Rate of conversions to lobectomy will be measured by collecting the proportion of conversions to lobectomy.
Post operative complications will be reported and measured using the Ottawa Thoracic Morbidity and Mortality Classification of (a) Adverse reactions to ICG dye at the time of surgery and (b) Perioperative complications through study completion.
Length of time of the operation will be measured by collecting the time the patient entered the operating room until the time the patient left the operating room.
Rate of conversion to thoracotomy will be measured by collecting the proportion of conversions to thoracotomy. Descriptive analysis of reasons for conversion will also be collected.

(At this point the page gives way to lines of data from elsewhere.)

(** [handleSaveSelection], over the [fetchRepositories] of its revision.
    [monitoredRepos] and [selectedRepos] are read from the state the
    handler was created in.  The timer that clears the message five
    seconds later is outside this model. *)
Definition handleSaveSelectionWith
    (refresh : PageState -> Server -> PageState * Server * list Request)
    (st : PageState) (srv : Server) : PageState * Server * list Request :=
  let catch (t : Thrown) (cur : PageState) :=
    setSaving false (setError (Some (message_or "Failed to save selection" t)) cur) in
  let st1 := setSuccessMessage None (setError None (setSaving true st)) in
  match addLoop (toAdd st) 0 srv [] with
  | (inl t, srv1, sent1) => (catch t st1, srv1, sent1)
  | (inr addedCount, srv1, sent1) =>
      match removeLoop (monitoredRepos st) (toRemove st) 0 srv1 sent1 with
      | (inl t, srv2, sent2) => (catch t st1, srv2, sent2)
      | (inr removedCount, srv2, sent2) =>
          let '(st2, srv3, sent3) := refresh st1 srv2 in
          (setSaving false
             (setSuccessMessage (Some (success_text addedCount removedCount)) st2),
           srv3, (sent2 ++ sent3)%list)
      end
  end.

Definition handleSaveSelection := handleSaveSelectionWith fetchRepositories.
Definition handleSaveSelection_v1 := handleSaveSelectionWith fetchRepositories_v1.

End Handlers.

(** The promise of a [GET] rejected: there is no response. *)
Definition rejected {A : Type} (o : GetOutcome A) : bool :=
  match o with
  | GetRejects _ => true
  | GetNotOk _ | GetOk _ => false
  end.

(** [response.status === 401] for the response of a [GET]; an ok
    response has a status from 200 to 299. *)
Definition status_is_401 {A : Type} (o : GetOutcome A) : bool :=
  match o with
  | GetNotOk status => bool_decide (status = 401)
  | GetRejects _ | GetOk _ => false
  end.

(** The message shown when a response is a 401. *)
Definition authenticate_message : string :=
  "Please authenticate with GitHub to view your repositories. Click the GitHub login button to continue.".

(** "Select All":
    [setSelectedRepos(new Set(repos.map(repo => repo.full_name)))]. *)
Definition selectAll (st : PageState) : PageState :=
  setSelectedRepos (new_Set (map gh_full_name (repos st))) st.

(** "Clear All": [setSelectedRepos(new Set())]. *)
Definition clearAll (st : PageState) : PageState := setSelectedRepos [] st.

(** Whether the checkbox of a row is checked:
    [selectedRepos.has(repo.full_name)]. *)
Definition isSelected (st : PageState) (repo : GitHubRepo) : bool :=
  has (selectedRepos st) (gh_full_name repo).

(** The monitor and unmonitor requests the two lists call for, in the
    order the loops send them. *)
Definition planned_requests (st : PageState) : list Request :=
  (map monitor_request (toAdd st)
   ++ omap (unmonitor_request (monitoredRepos st)) (toRemove st))%list.

(** ** Example data *)

Definition widgets : Repository :=
  mkRepository 7 "widgets" "acme/widgets" "" false "Python"
               "2024-05-01T10:00:00Z" true.

Definition widgets_on_github : GitHubRepo :=
  mkGitHubRepo 7 "widgets" "acme/widgets" "" false "Python"
               "2024-05-01T10:00:00Z".

(** The page as [fetchRepositories] leaves it when one repository is
    monitored. *)
Definition saved_page : PageState :=
  mkPageState [widgets_on_github] [widgets] ["acme/widgets"]
              false false None None.
(** [s.rstrip()]: the string is cut where what is left is white space
    only. *)
Fixpoint rstrip (s : string) : string :=
  match s with
  | EmptyString => EmptyString
  | String c s' =>
      match lstrip s with
      | EmptyString => EmptyString
      | _ => String c (rstrip s')
      end
  end.

(** [s.strip()] *)
Definition strip (s : string) : string := rstrip (lstrip s).

Fixpoint drop_cont (s : string) : string :=
  match s with
  | EmptyString => EmptyString
  | String c s' => if is_cont c then drop_cont s' else s
  end.

(** [s[1:]]: all but the first code point. *)
Definition tail (s : string) : string :=
  match s with
  | EmptyString => EmptyString
  | String _ s' => drop_cont s'
  end.

(** [sep.join(l)] *)
Fixpoint join (sep : string) (l : list string) : string :=
  match l with
  | [] => EmptyString
  | [x] => x
  | x :: l' => x +:+ sep +:+ join sep l'
  end.

(** [c * n] for a one-character string [c]. *)
Fixpoint replicate_str (n : nat) (c : string) : string :=
  match n with
  | O => EmptyString
  | S k => c +:+ replicate_str k c
  end.

(** [l[:n]]: a negative bound counts from the end of the list. *)
Definition slice_to {A} (l : list A) (n : Z) : list A :=
  if (0 <=? n)%Z then take (Z.to_nat n) l
  else take (length l - Z.to_nat (- n)) l.

(** Truthiness of a [str]. *)
Definition truthy (s : string) : bool :=
  match s with EmptyString => false | _ => true end.

(** [str(i)] for an [int]. *)
Definition str_of_int (i : Z) : string := pretty i.

End Py.

(** ** The corpus: a pandas frame of text columns *)

(** A cell of the frame as [read_csv] yields it for a text column: the
    text, or the float NaN where the file has no value. *)
Inductive cell :=
  | NaN
  | Str (s : string).

Global Instance cell_eq_dec : EqDecision cell.
Proof. solve_decision. Defined.

(** A row ([pandas.Series]) carries the column labels of its frame, in
    column order. *)
Abbreviation Series := (list (string * cell)).

(** The frame held in [self.data]: its rows, indexed from 0 as
    [read_csv] does. *)
Abbreviation DataFrame := (list Series).

(** [row.get(col)]: [None] when the frame has no such column.  The source
    tests [pd.notna(row.get(col))], false on [None] and on NaN, which is a
    match on [Some (Str _)] here. *)
Fixpoint row_get (row : Series) (col : string) : option cell :=
  match row with
  | [] => None
  | (k, v) :: r => if decide (k = col) then Some v else row_get r col
  end.

(** [row.get(col, d)] *)
Definition row_get_default (row : Series) (col : string) (d : cell) : cell :=
  default d (row_get row col).

(** [str(v)] *)
Definition str_of_cell (v : cell) : string :=
  match v with NaN => "nan" | Str s => s end.

(** [df.iterrows()] *)
Definition iterrows (df : DataFrame) : list (nat * Series) :=
  imap (λ idx row, (idx, row)) df.

(** [df.head(n).index.tolist()] *)
Definition head_index (df : DataFrame) (n : Z) : list nat :=
  seq 0 (length (Py.slice_to df n)).
Lemma aligned_group_own_keys_witness :
  let wf : Agents.workflow := fun _ _ =>
    Ok [("results", VDict [("final_plan", VDict [("plan", VStr "Study plan")])])] in
  let agents := Executor.AgentExecutor_init wf Agents.failing_workflow wf in
  let state := Executor.plan_state ["PLANNER"; "ADVISOR"] [["PLANNER"; "ADVISOR"]] in
  exists results,
    Executor.execute ascii_lower agents state 0 = Ok (Executor.outputs results) /\
    dict_lookup "planner" results = Some (VDict [("plan", VStr "Study plan")]) /\
    dict_lookup "advisor" results =
      Some (VDict [("advice", VStr "No guidance generated.")]) /\
    dict_lookup "notewriter" results = None.
Proof.
  intros wf agents state.
  destruct (aligned_group_own_keys ascii_lower agents
              (VList [VStr "PLANNER"; VStr "ADVISOR"]) state
              ["PLANNER"; "ADVISOR"]
              [Agents.PlannerAgent_call wf; Agents.AdvisorAgent_call wf] 0)
    as (results & Hrun & Hown & Hother).
  - reflexivity.
  - by repeat constructor.
  - by apply (bool_decide_unpack _).
  - by exists 0, (Agents.PlannerAgent_call wf),
      (VDict [("plan", VStr "Study plan")]).
  - exists results. split; [exact Hrun|]. split; [|split].
    + exact (Hown 0 "PLANNER" _ eq_refl eq_refl).
    + exact (Hown 1 "ADVISOR" _ eq_refl eq_refl).
    + apply Hother. by apply (bool_decide_unpack _).
Defined.

Lemma coordinator_falls_back_witness :
  let llm : Coordinator.backend := fun _ _ => Ok (VStr "Thought: a Decision: b") in
  Coordinator.coordinator_agent ascii_lower llm [] (VDict [])
    = Ok Coordinator.coordinator_fallback /\
  Coordinator.coordinator_agent ascii_lower llm
    [{| Coordinator.is_human := true; Coordinator.content := "plan my week" |}]
    (VDict [("profile", VNone)])
    = Ok Coordinator.coordinator_fallback.
Proof.
  intros llm. split.
  - apply (coordinator_falls_back ascii_lower llm [] []). by left.
  - apply (coordinator_falls_back ascii_lower llm
             [{| Coordinator.is_human := true;
                 Coordinator.content := "plan my week" |}]
             [("profile", VNone)]).
    by right.
Defined.

Lemma coordinator_then_execute_witness :
  let response := VStr "Thought: notes and guidance. Decision: NOTEWRITER, ADVISOR" in
  let llm : Coordinator.backend := fun _ _ => Ok response in
  let messages :=
    [{| Coordinator.is_human := true; Coordinator.content := "notes please" |}] in
  let analysis :=
    Coordinator.coordinator_analysis
      (ContextUtils.parse_coordinator_response ascii_lower response) response in
  let old := [("agent_outputs", VDict [])] in
  let state :=
    VDict [("results", VDict [("agent_outputs", VDict []);
                              ("coordinator_analysis", analysis)])] in
  let wf : Agents.workflow := fun _ _ =>
    Ok [("results", VDict [("final_plan", VDict [("plan", VStr "Study plan")]);
                           ("generated_notes", VDict [("notes", VStr "Notes")]);
                           ("guidance", VDict [("advice", VStr "Advice")])])] in
  "ADVISOR" ∈ ContextUtils.required_agents
                (ContextUtils.parse_coordinator_response ascii_lower response) /\
  Executor.execute ascii_lower (Executor.AgentExecutor_init wf wf wf) state 0
    = Ok (Executor.outputs [("planner", VDict [("plan", VStr "Study plan")]);
                            ("notewriter", VDict [("notes", VStr "Notes")])]) /\
  exists payload group,
    py_subscript analysis "concurrent_groups" = Ok (VList [VList (VStr <$> group)]) /\
    Agents.PlannerAgent_call wf 0 state = Ok payload /\
    ((group = ["PLANNER"] /\
      Executor.execute ascii_lower (Executor.AgentExecutor_init wf wf wf) state 0
        = Ok (Executor.outputs [(ascii_lower "PLANNER", payload)])) \/
     (group = ["PLANNER"; "NOTEWRITER"] /\
      exists notes,
        Agents.NoteWriterAgent_call wf 1 state = Ok notes /\
        Executor.execute ascii_lower (Executor.AgentExecutor_init wf wf wf) state 0
          = Ok (Executor.outputs
                  (dict_set (ascii_lower "NOTEWRITER") notes
                     [(ascii_lower "PLANNER", payload)])))).
Proof.
  intros response llm messages analysis old state wf.
  split; [by apply (bool_decide_unpack _)|]. split; [reflexivity|].
  apply (coordinator_then_execute ascii_lower llm messages (VDict []) analysis
           state old wf wf wf 0).
  - reflexivity.
  - reflexivity.
  - reflexivity.
Defined.

Lemma route_some_entry_nodes_witness :
  let state := Executor.plan_state ["PLANNER"; "ADVISOR"] [["PLANNER"]] in
  Graph.route_to_parallel_agents state
    = Ok ["calendar_analyzer"; "advisor_analyze"] /\
  sublist ["calendar_analyzer"; "advisor_analyze"] Graph.entry_nodes.
Proof.
  intros state. split; [reflexivity|].
  apply (route_some_entry_nodes state ["calendar_analyzer"; "advisor_analyze"]).
  reflexivity.
Defined.

Lemma route_coordinator_plan_witness :
  let response := VStr "Thought: guidance is needed. Decision: ADVISOR" in
  let plan := ContextUtils.parse_coordinator_response ascii_lower response in
  let analysis := Coordinator.coordinator_analysis plan response in
  let state := VDict [("results", VDict [("coordinator_analysis", analysis)])] in
  exists nodes,
    Graph.route_to_parallel_agents state = Ok ("calendar_analyzer" :: nodes) /\
    ("notewriter_analyze" ∈ nodes <->
     "NOTEWRITER" ∈ ContextUtils.required_agents plan) /\
    ("advisor_analyze" ∈ nodes <->
     "ADVISOR" ∈ ContextUtils.required_agents plan).
Proof.
  intros response plan analysis state.
  apply (route_coordinator_plan ascii_lower response response state
           (VDict [("coordinator_analysis", analysis)])).
  - reflexivity.
  - reflexivity.
Defined.

Lemma analyze_context_defaults_witness :
  Coordinator.analyze_context ascii_lower
    [{| Coordinator.is_human := true; Coordinator.content := "Plan my week" |}]
    (VDict [("messages", VList [])]) =
    Ok (VDict [("student", VDict [("major", VStr "Unknown");
                                  ("year", VNone);
                                  ("learning_style", VDict [])]);
               ("course", VNone);
               ("upcoming_events", VNum 0);
               ("active_tasks", VNum 0);
               ("study_patterns", VDict [])]).
Proof.
  apply (analyze_context_defaults ascii_lower
           [{| Coordinator.is_human := true;
               Coordinator.content := "Plan my week" |}]
           {| Coordinator.is_human := true; Coordinator.content := "Plan my week" |}
           [("messages", VList [])]); reflexivity.
Defined.

Lemma analyze_context_counts_witness :
  let messages :=
    [{| Coordinator.is_human := true; Coordinator.content := "Help with Algebra" |}] in
  let state :=
    VDict [("profile", VDict [("academic_info", VDict [("current_courses",
              VList [VDict [("name", VStr "Algebra")]])])]);
           ("calendar", VDict [("events", VList [VDict []; VDict []])]);
           ("tasks", VDict [("tasks", VList [VDict []])])] in
  exists student course study_patterns,
    Coordinator.analyze_context ascii_lower messages state =
      Ok (VDict [("student", student);
                 ("course", course);
                 ("upcoming_events", VNum 2);
                 ("active_tasks", VNum 1);
                 ("study_patterns", study_patterns)]).
Proof.
  intros messages state.
  destruct (Coordinator.analyze_context ascii_lower messages state)
    as [e|context] eqn:Hrun; [discriminate Hrun|].
  destruct (analyze_context_counts ascii_lower messages state context Hrun)
    as (student & course & events & tasks & patterns & -> & _ & _ & He & Ht).
  exists student, course, patterns.
  rewrite (He (VDict [("events", VList [VDict []; VDict []])])
              [VDict []; VDict []] eq_refl eq_refl).
  rewrite (Ht (VDict [("tasks", VList [VDict []])]) [VDict []] eq_refl eq_refl).
  reflexivity.
Defined.

Lemma worker_reads_final_state_witness :
  let wf : Agents.workflow := fun _ _ =>
    Ok [("results", VDict [("guidance", VDict [("advice", VStr "Rest")])])] in
  let bare : Agents.workflow := fun _ _ => Ok [("messages", VList [])] in
  Agents.agent_call Agents.Advisor wf 0 (VDict [])
    = Ok (VDict [("advice", VStr "Rest")]) /\
  Agents.agent_call Agents.Planner wf 0 (VDict [])
    = Ok (VDict [("plan", VStr "No plan generated.")]) /\
  Agents.agent_call Agents.NoteWriter bare 0 (VDict [])
    = Ok (VDict [("notes", VStr "Error generating notes: 'results'")]).
Proof.
  intros wf bare. split; [|split].
  - apply (proj1 (worker_reads_final_state Agents.Advisor wf 0 (VDict [])
                    _ eq_refl)
             [("guidance", VDict [("advice", VStr "Rest")])]
             [("advice", VStr "Rest")] (VStr "Rest")); reflexivity.
  - apply (proj1 (proj2 (worker_reads_final_state Agents.Planner wf 0 (VDict [])
                           _ eq_refl))
             [("guidance", VDict [("advice", VStr "Rest")])]); [reflexivity|].
    by left.
  - apply (proj2 (proj2 (worker_reads_final_state Agents.NoteWriter bare 0
                           (VDict []) _ eq_refl))).
    reflexivity.
Defined.

Lemma prompt_of_two_parts_witness :
  let system := {| GeminiLLM.role := Some "system";
                   GeminiLLM.content := Some "You are a planner." |} in
  let user := {| GeminiLLM.role := None; GeminiLLM.content := Some "Plan." |} in
  GeminiLLM._convert_messages_to_prompt [system; user] =
    "You are a planner." ++ (GeminiLLM.newline ++ GeminiLLM.newline)
      ++ "User: Plan.".
Proof.
  intros system user.
  destruct (prompt_of_two_parts [system] [user]) as [Happ Huser]; [done|done|].
  change [system; user] with ([system] ++ [user])%list.
  rewrite Happ, (Huser user); [reflexivity|done|done].
Defined.

Lemma merge_never_overwrites_witness :
  exists h' r,
    Reducers.Store.dict_reducer 2 Reducers.Store.docstring_store 1 3
      = Some (h', r) /\
    r = 4 /\ 4 < length h' /\
    forall l d, Reducers.Store.docstring_store !! l = Some d -> h' !! l = Some d.
Proof.
  destruct (Reducers.Store.dict_reducer 2 Reducers.Store.docstring_store 1 3)
    as [[h' r]|] eqn:Hrun; [|discriminate Hrun].
  exists h', r. split; [reflexivity|].
  exact (merge_never_overwrites 2 Reducers.Store.docstring_store h' 1 3 r Hrun).
Defined.

Lemma merge_shares_values_witness :
  let h := [ [("x", Reducers.Store.SNum 1)];
             [("a", Reducers.Store.SRef 0); ("keep", Reducers.Store.SRef 0)];
             [("y", Reducers.Store.SNum 2)];
             [("a", Reducers.Store.SRef 2); ("new", Reducers.Store.SRef 2)] ] in
  exists h' r merged,
    Reducers.Store.dict_reducer 2 h 1 3 = Some (h', r) /\
    h' !! r = Some merged /\
    dict_lookup "keep" merged = Some (Reducers.Store.SRef 0) /\
    dict_lookup "new" merged = Some (Reducers.Store.SRef 2) /\
    exists c, dict_lookup "a" merged = Some (Reducers.Store.SRef c) /\ 4 < c.
Proof.
  intros h.
  destruct (Reducers.Store.dict_reducer 2 h 1 3) as [[h' r]|] eqn:Hrun;
    [|discriminate Hrun].
  destruct (merge_shares_values 2 h h' 1 3 r
              [("a", Reducers.Store.SRef 0); ("keep", Reducers.Store.SRef 0)]
              [("a", Reducers.Store.SRef 2); ("new", Reducers.Store.SRef 2)]
              eq_refl eq_refl)
    as (merged & Hm & Hold & Hnew); [by apply (bool_decide_unpack _)|exact Hrun|].
  exists h', r, merged. split; [reflexivity|]. split; [exact Hm|].
  split; [exact (Hold "keep" eq_refl)|].
  split; [exact (Hnew "new" _ eq_refl)|].
  exact (Hnew "a" _ eq_refl).
Defined.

Duration the patient had chest tubes in situ will be measured by collecting the date of surgery and the date the chest tube was removed.
Duration of hospital length of stay will be measured by collecting the data of admission and the date of discharge.
Estimated blood loss will be measured at the time of operation by OR staff.
A pre-operative CT scan based, a pre-operative 3D reconstruction based and post segmental resection surgeon confidence score will be obtained on a scale of 1-5: 1 - not at all confident, 2 - somewhat confident, 3 - confident, 4 - very confident, 5 - extremely confident.
Anatomical accuracy will be evaluated using the criteria listed in points a-c. A score of 3/3 on these items will indicate success of anatomical accuracy 1. Ex-vivo localization of lesions; 2. Ex-vivo confirmation of tumor-free margins around lesion; 3. Ex-vivo confirmation of adequate anatomical inter-segmental.